▶ Stored items:
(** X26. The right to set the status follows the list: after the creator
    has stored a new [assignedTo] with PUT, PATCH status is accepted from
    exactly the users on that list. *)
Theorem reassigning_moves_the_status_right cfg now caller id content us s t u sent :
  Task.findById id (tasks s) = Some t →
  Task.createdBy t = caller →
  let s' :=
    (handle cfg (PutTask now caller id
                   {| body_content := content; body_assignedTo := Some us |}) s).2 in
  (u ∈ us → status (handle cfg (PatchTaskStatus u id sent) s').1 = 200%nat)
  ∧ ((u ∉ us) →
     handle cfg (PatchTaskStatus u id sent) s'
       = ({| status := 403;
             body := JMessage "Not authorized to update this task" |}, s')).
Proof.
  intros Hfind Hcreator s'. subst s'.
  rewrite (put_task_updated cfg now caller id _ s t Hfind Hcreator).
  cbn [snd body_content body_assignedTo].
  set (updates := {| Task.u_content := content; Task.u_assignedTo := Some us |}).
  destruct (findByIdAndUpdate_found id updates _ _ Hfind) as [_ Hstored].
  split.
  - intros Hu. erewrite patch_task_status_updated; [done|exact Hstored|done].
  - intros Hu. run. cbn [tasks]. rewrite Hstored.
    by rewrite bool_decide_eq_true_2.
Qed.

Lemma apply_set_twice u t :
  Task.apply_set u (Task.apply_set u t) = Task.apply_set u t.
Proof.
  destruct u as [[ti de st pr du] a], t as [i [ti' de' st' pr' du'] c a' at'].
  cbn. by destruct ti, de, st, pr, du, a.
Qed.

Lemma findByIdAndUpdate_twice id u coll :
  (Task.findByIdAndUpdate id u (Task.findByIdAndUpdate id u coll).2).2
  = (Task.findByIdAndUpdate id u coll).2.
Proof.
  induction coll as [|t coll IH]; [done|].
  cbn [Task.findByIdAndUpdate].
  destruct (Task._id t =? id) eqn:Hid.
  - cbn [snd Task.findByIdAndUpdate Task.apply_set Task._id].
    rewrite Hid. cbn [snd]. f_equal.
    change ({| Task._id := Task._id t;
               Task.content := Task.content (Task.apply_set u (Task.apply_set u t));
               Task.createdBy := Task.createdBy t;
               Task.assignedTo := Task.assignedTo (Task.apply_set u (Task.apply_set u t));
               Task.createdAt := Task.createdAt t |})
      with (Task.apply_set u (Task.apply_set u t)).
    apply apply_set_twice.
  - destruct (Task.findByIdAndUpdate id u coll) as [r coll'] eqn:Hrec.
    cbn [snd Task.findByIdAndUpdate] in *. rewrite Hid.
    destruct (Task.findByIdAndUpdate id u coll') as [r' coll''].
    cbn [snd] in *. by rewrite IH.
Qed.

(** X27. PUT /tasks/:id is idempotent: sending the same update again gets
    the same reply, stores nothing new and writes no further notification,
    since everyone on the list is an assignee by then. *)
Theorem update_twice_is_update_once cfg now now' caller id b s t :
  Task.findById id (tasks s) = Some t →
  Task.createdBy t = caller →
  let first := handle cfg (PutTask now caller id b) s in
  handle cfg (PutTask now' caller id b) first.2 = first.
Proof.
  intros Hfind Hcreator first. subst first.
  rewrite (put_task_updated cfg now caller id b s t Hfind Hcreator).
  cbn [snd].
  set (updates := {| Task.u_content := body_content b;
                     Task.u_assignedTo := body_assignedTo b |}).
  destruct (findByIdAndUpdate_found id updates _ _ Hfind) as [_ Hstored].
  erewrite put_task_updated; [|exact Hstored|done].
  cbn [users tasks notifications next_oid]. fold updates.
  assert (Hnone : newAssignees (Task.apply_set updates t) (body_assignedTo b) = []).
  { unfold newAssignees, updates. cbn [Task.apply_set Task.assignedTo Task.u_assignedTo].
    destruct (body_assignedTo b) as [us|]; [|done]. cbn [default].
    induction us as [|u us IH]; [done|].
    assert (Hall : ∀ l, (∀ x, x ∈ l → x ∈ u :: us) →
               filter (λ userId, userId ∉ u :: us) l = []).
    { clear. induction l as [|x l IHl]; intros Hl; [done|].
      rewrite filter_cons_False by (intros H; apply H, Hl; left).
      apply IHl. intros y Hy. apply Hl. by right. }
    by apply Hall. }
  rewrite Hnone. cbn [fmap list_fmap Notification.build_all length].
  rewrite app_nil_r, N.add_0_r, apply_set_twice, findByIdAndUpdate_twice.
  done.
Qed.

▶ Exercise brief: May I have all of the records repeated exactly?

▶ Solution for this exercise:
(** X26. The right to set the status follows the list: after the creator
    has stored a new [assignedTo] with PUT, PATCH status is accepted from
    exactly the users on that list. *)
Theorem reassigning_moves_the_status_right cfg now caller id content us s t u sent :
  Task.findById id (tasks s) = Some t →
  Task.createdBy t = caller →
  let s' :=
    (handle cfg (PutTask now caller id
                   {| body_content := content; body_assignedTo := Some us |}) s).2 in
  (u ∈ us → status (handle cfg (PatchTaskStatus u id sent) s').1 = 200%nat)
  ∧ ((u ∉ us) →
     handle cfg (PatchTaskStatus u id sent) s'
       = ({| status := 403;
             body := JMessage "Not authorized to update this task" |}, s')).
Proof.
  intros Hfind Hcreator s'. subst s'.
  rewrite (put_task_updated cfg now caller id _ s t Hfind Hcreator).
  cbn [snd body_content body_assignedTo].
  set (updates := {| Task.u_content := content; Task.u_assignedTo := Some us |}).
  destruct (findByIdAndUpdate_found id updates _ _ Hfind) as [_ Hstored].
  split.
  - intros Hu. erewrite patch_task_status_updated; [done|exact Hstored|done].
  - intros Hu. run. cbn [tasks]. rewrite Hstored.
    by rewrite bool_decide_eq_true_2.
Qed.

Lemma apply_set_twice u t :
  Task.apply_set u (Task.apply_set u t) = Task.apply_set u t.
Proof.
  destruct u as [[ti de st pr du] a], t as [i [ti' de' st' pr' du'] c a' at'].
  cbn. by destruct ti, de, st, pr, du, a.
Qed.

Lemma findByIdAndUpdate_twice id u coll :
  (Task.findByIdAndUpdate id u (Task.findByIdAndUpdate id u coll).2).2
  = (Task.findByIdAndUpdate id u coll).2.
Proof.
  induction coll as [|t coll IH]; [done|].
  cbn [Task.findByIdAndUpdate].
  destruct (Task._id t =? id) eqn:Hid.
  - cbn [snd Task.findByIdAndUpdate Task.apply_set Task._id].
    rewrite Hid. cbn [snd]. f_equal.
    change ({| Task._id := Task._id t;
               Task.content := Task.content (Task.apply_set u (Task.apply_set u t));
               Task.createdBy := Task.createdBy t;
               Task.assignedTo := Task.assignedTo (Task.apply_set u (Task.apply_set u t));
               Task.createdAt := Task.createdAt t |})
      with (Task.apply_set u (Task.apply_set u t)).
    apply apply_set_twice.
  - destruct (Task.findByIdAndUpdate id u coll) as [r coll'] eqn:Hrec.
    cbn [snd Task.findByIdAndUpdate] in *. rewrite Hid.
    destruct (Task.findByIdAndUpdate id u coll') as [r' coll''].
    cbn [snd] in *. by rewrite IH.
Qed.

(** X27. PUT /tasks/:id is idempotent: sending the same update again gets
    the same reply, stores nothing new and writes no further notification,
    since everyone on the list is an assignee by then. *)
Theorem update_twice_is_update_once cfg now now' caller id b s t :
  Task.findById id (tasks s) = Some t →
  Task.createdBy t = caller →
  let first := handle cfg (PutTask now caller id b) s in
  handle cfg (PutTask now' caller id b) first.2 = first.
Proof.
  intros Hfind Hcreator first. subst first.
  rewrite (put_task_updated cfg now caller id b s t Hfind Hcreator).
  cbn [snd].
  set (updates := {| Task.u_content := body_content b;
                     Task.u_assignedTo := body_assignedTo b |}).
  destruct (findByIdAndUpdate_found id updates _ _ Hfind) as [_ Hstored].
  erewrite put_task_updated; [|exact Hstored|done].
  cbn [users tasks notifications next_oid]. fold updates.
  assert (Hnone : newAssignees (Task.apply_set updates t) (body_assignedTo b) = []).
  { unfold newAssignees, updates. cbn [Task.apply_set Task.assignedTo Task.u_assignedTo].
    destruct (body_assignedTo b) as [us|]; [|done]. cbn [default].
    induction us as [|u us IH]; [done|].
    assert (Hall : ∀ l, (∀ x, x ∈ l → x ∈ u :: us) →
               filter (λ userId, userId ∉ u :: us) l = []).
    { clear. induction l as [|x l IHl]; intros Hl; [done|].
      rewrite filter_cons_False by (intros H; apply H, Hl; left).
      apply IHl. intros y Hy. apply Hl. by right. }
    by apply Hall. }
  rewrite Hnone. cbn [fmap list_fmap Notification.build_all length].
  rewrite app_nil_r, N.add_0_r, apply_set_twice, findByIdAndUpdate_twice.
  done.
Qed.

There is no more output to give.